Migliora il bimbo che ha rischiato di annegare in piscina

Figlio di due ristoratori del quartiere Riva, non avrebbe riportato danni cerebrali. Sull'episodio indaga la Polizia. I fatti sono di sabato scorso, a Chiavazza

BIELLA - È stato risvegliato dal coma farmacologico in cui si trovava, ma resta ancora intubato per problemi polmonari, il bimbo di 6 anni che sabato scorso ha rischiato di annegare in una piscina di Chiavazza. Figlio di una giovane coppia di ristoratori del quartiere Riva di Biella, stava partecipando a una festa di compleanno quando è finito in acqua.
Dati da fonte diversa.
(* ===== verification/Tasks.v ===== *)
(** * The task board and its cluster

    Models stitch-tasks: the typed board over the peer-to-peer store
    (src/lib.rs), the in-process cluster with its links, the random workload
    and its report (src/harness.rs), and of the demo and the soak runner what
    they read and decide (src/bin). A board is its store; the draws of the
    random generator and the work of the sessions between two steps are inputs.
    A read that panics or does not end (Membership.v) is [None]. *)
From stdpp Require Import pretty.
From S2P Require Import Prelude Hlc Lww Wire Replog SyncState Node Membership Json P2pStore.

Definition ENTITY : string := "task".

Record Task := mkTask { t_title : string; t_done : bool }.

#[export] Instance Task_eq_dec : EqDecision Task.
Proof. solve_decision. Defined.

(** The derived [Deserialize] of [Task]: the two fields by name, others
    ignored, or the two in order. *)
Definition task_from_value (v : Value) : option Task :=
  match v with
  | Object m =>
    match m !! "title", m !! "done" with Some (Str title), Some (Bool done) => Some (mkTask title done) | _, _ => None end
  | Array [Str title; Bool done] => Some (mkTask title done)
  | _ => None
  end.

Module TaskBoard.
Section board.
Context {P A : Type} {FP : FramePersister P} {FA : FrameAuth A} {HI : HashIter} {ED : Ed25519} {JT : JsonText}.
Implicit Types b : Store P A.

Definition add b (now : result Z ()) (id title : string) : Store P A * result () StoreError :=
  Store.create b now ENTITY id (Object (<["done" := Bool false]> {[ "title" := Str title ]})).

Definition rename b (fuel : nat) (now : result Z ()) (id title : string) : option (Store P A * result () StoreError) :=
  Store.update b fuel now ENTITY id {[ "title" := Str title ]}.

Definition set_done b (fuel : nat) (now : result Z ()) (id : string) (done : bool) : option (Store P A * result () StoreError) :=
  Store.update b fuel now ENTITY id {[ "done" := Bool done ]}.

Definition remove b (now : result Z ()) (id : string) : Store P A * result () StoreError := Store.delete b now ENTITY id.

Definition get b (fuel : nat) (id : string) : option (option Task) :=
  value ← Store.read b fuel ENTITY id; Some (value ≫= task_from_value).

(** A [BTreeMap]: later entries replace earlier ones of the same id. *)
Definition snapshot b (fuel : nat) : option (gmap string Task) :=
  es ← Store.entries b fuel ENTITY;
  Some (foldl (λ map '(id, value), match task_from_value value with Some t => <[id := t]> map | None => map end) ∅ es).

Definition len b (fuel : nat) : option nat := size <$> snapshot b fuel.
Definition is_empty b (fuel : nat) : option bool := (λ n, bool_decide (n = 0)) <$> len b fuel.
End board.
End TaskBoard.

(** ** What the board shows *)

Section laws.
Context {P A : Type} {FP : FramePersister P} {FA : FrameAuth A} {HI : HashIter} {ED : Ed25519} {JT : JsonText} {JL : JsonTextLaws}.
Implicit Types b : Store P A.

Lemma foldl_tasks (es : list (string * Value)) (acc : gmap string Task) id :
  NoDup es.*1 →
  foldl (λ map '(id, value), match task_from_value value with Some t => <[id := t]> map | None => map end) acc es !! id =
  match list_find (λ e, e.1 = id) es with
  | Some (_, (_, v)) => match task_from_value v with Some t => Some t | None => acc !! id end
  | None => acc !! id
  end.
Proof.
  clear. revert acc. induction es as [|[i v] es IH]; intros acc Hnd; [done|]. cbn [fmap list_fmap fst] in Hnd.
  apply NoDup_cons in Hnd as [Hni Hnd]. cbn [foldl list_find fst]. rewrite IH by done.
  destruct (decide (i = id)) as [->|Hne].
  - destruct (list_find (λ e, e.1 = id) es) as [[j [i' v']]|] eqn:E.
    + apply list_find_Some in E as (Hj & Hi & _). simpl in Hi. subst i'. destruct Hni.
      apply list_elem_of_fmap. exists (id, v'). split; [done|by eapply list_elem_of_lookup_2].
    + destruct (task_from_value v); [by rewrite lookup_insert_eq|done].
  - assert (Hacc : match task_from_value v with Some t => <[i := t]> acc | None => acc end !! id = acc !! id)
      by (destruct (task_from_value v); [by rewrite lookup_insert_ne|done]).
    rewrite Hacc. destruct (list_find (λ e, e.1 = id) es) as [[j [i' v']]|]; done.
Qed.

(** The snapshot is the reads of all tasks. *)
Lemma snapshot_get b fuel m : TaskBoard.snapshot b fuel = Some m → ∀ id, TaskBoard.get b fuel id = Some (m !! id).
Proof.
  clear JL. unfold TaskBoard.snapshot, TaskBoard.get. destruct (Store.entries b fuel ENTITY) as [es|] eqn:E; [|done]. simpl. intros [= <-] id.
  destruct (entries_reads b fuel ENTITY es E) as [Hnd Hin]. rewrite foldl_tasks by done. rewrite lookup_empty.
  destruct (list_find (λ e, e.1 = id) es) as [[j [i' v]]|] eqn:Ef.
  - apply list_find_Some in Ef as (Hj & Hi & _). simpl in Hi. subst i'.
    assert ((id, v) ∈ es) as Hv by by eapply list_elem_of_lookup_2. apply Hin in Hv. rewrite Hv. simpl. by destruct (task_from_value v).
  - apply list_find_None in Ef. rewrite Forall_forall in Ef.
    assert (is_Some (Store.read b fuel ENTITY id)) as [o Ho].
    { unfold Store.read. unfold Store.entries in E. unfold Store.author_authorized. destruct (Store.authorized_authors b fuel); [|done].
      destruct (SyncNode.visible_with_author _ _ _) as [[d p]|]; by eexists. }
    rewrite Ho. simpl. destruct o as [v|]; [|done]. exfalso. apply (Ef (id, v)); [by apply Hin|done].
Qed.

Lemma task_of_object (m : Record_) :
  task_from_value (Object m) = match m !! "title", m !! "done" with Some (Str title), Some (Bool done) => Some (mkTask title done) | _, _ => None end.
Proof. done. Qed.

(** The fields of a record as an update sees them. *)
Definition fields_of (v : option Value) : Record_ := match v with Some (Object r) => r | _ => ∅ end.

(** C40: What a board shows of its own writes, when the roles it holds settle
    whether its peer is an author after the write, and the clock has room. To
    an author, an accepted add shows the task as not done, and an accepted
    rename or toggle changes that field of the task and keeps the other; to a
    peer that is no author (a revoked one), its accepted writes show nothing.
    An accepted removal shows none either way, and the snapshot holds exactly
    the tasks that a read shows. *)
Theorem board_writes b H fuel now id :
  state_models (state (st_node b)) H → hlc_room (clock (state (st_node b))) → is_u64 (now_millis now) →
  (∀ title b' author, TaskBoard.add b now id title = (b', Ok ()) →
     Store.author_authorized b' fuel (SyncNode.self_id (st_node b)) = Some author →
     TaskBoard.get b' fuel id = Some (if author then Some (mkTask title false) else None)) ∧
  (∀ title b' author, TaskBoard.rename b fuel now id title = Some (b', Ok ()) →
     Store.author_authorized b' fuel (SyncNode.self_id (st_node b)) = Some author →
     ∃ v, Store.read b fuel ENTITY id = Some v ∧
       TaskBoard.get b' fuel id = Some (if author then
         match fields_of v !! "done" with Some (Bool done) => Some (mkTask title done) | _ => None end else None)) ∧
  (∀ done b' author, TaskBoard.set_done b fuel now id done = Some (b', Ok ()) →
     Store.author_authorized b' fuel (SyncNode.self_id (st_node b)) = Some author →
     ∃ v, Store.read b fuel ENTITY id = Some v ∧
       TaskBoard.get b' fuel id = Some (if author then
         match fields_of v !! "title" with Some (Str title) => Some (mkTask title done) | _ => None end else None)) ∧
  (∀ b', TaskBoard.remove b now id = (b', Ok ()) → TaskBoard.get b' fuel id = Some None) ∧
  (∀ m, TaskBoard.snapshot b fuel = Some m → ∀ i, TaskBoard.get b fuel i = Some (m !! i)).
Proof using FA FP HI JL JT.
  intros Hm Hr Hw. destruct (document_writes b H fuel now ENTITY id Hm Hr Hw) as (Hc & Hu & Hd).
  assert (Hext : ∀ (r : Record_) k v, extend r {[ k := v ]} = <[k := v]> r).
  { intros r k v. unfold extend. by rewrite insert_union_singleton_l. }
  split_and!.
  - intros title b' author E Ha. unfold TaskBoard.get. rewrite (Hc _ b' author E Ha). by destruct author.
  - intros title b' author E Ha. destruct (Hu _ b' author E Ha) as (old & Hold & Hnew). exists old. split; [done|].
    unfold TaskBoard.get. rewrite Hnew, Hext. destruct author; [|done]. simpl. rewrite lookup_insert_eq, lookup_insert_ne by done. done.
  - intros done b' author E Ha. destruct (Hu _ b' author E Ha) as (old & Hold & Hnew). exists old. split; [done|].
    unfold TaskBoard.get. rewrite Hnew, Hext. destruct author; [|done]. simpl. rewrite lookup_insert_eq, lookup_insert_ne by done.
    unfold fields_of. by destruct (_ !! "title") as [[]|].
  - intros b' E. unfold TaskBoard.get. by rewrite (Hd b' E).
  - intros m Hs. by apply snapshot_get.
Qed.
End laws.

(** ** The cluster *)

Definition link_key (a b : nat) : nat * nat := if a <? b then (a, b) else (b, a).

(** [1 + i as u8] of a release build. *)
Definition seed (i : nat) : list byte := byte_of (1 + Z.of_nat i mod 256) :: replicate 31 x00.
Forse, e qui siamo nel campo delle ipotesi, si sarebbe lanciato da uno scivolo, finendo nella parte più profonda della vasca e, non sapendo nuotare, non sarebbe stato in grado di risalire.

Le indagini
A fare chiarezza sulla vicenda ci sta pensando la Polizia di Stato. Quello che importa, è che il bambino si sta riprendendo. I medici dell'ospedale Regina Margherita, dove è stato immediatamente trasportato in elicottero vista la criticità delle condizioni, hanno escluso danni cardiaci e, soprattutto, cerebrali. La vicenda del piccolo aveva tenuto con il fiato sospeso i biellesi, preoccupati per le sue condizioni cliniche. A salvarlo una delle mamme presenti al ricevimento, che lo aveva notato sul fondo della piscina, che avrebbe una parte bassa e una fonda, e che aveva immediatamente chiamato i soccorsi. Una vicenda, drammatica, che si appresta ad avere un lieto fine.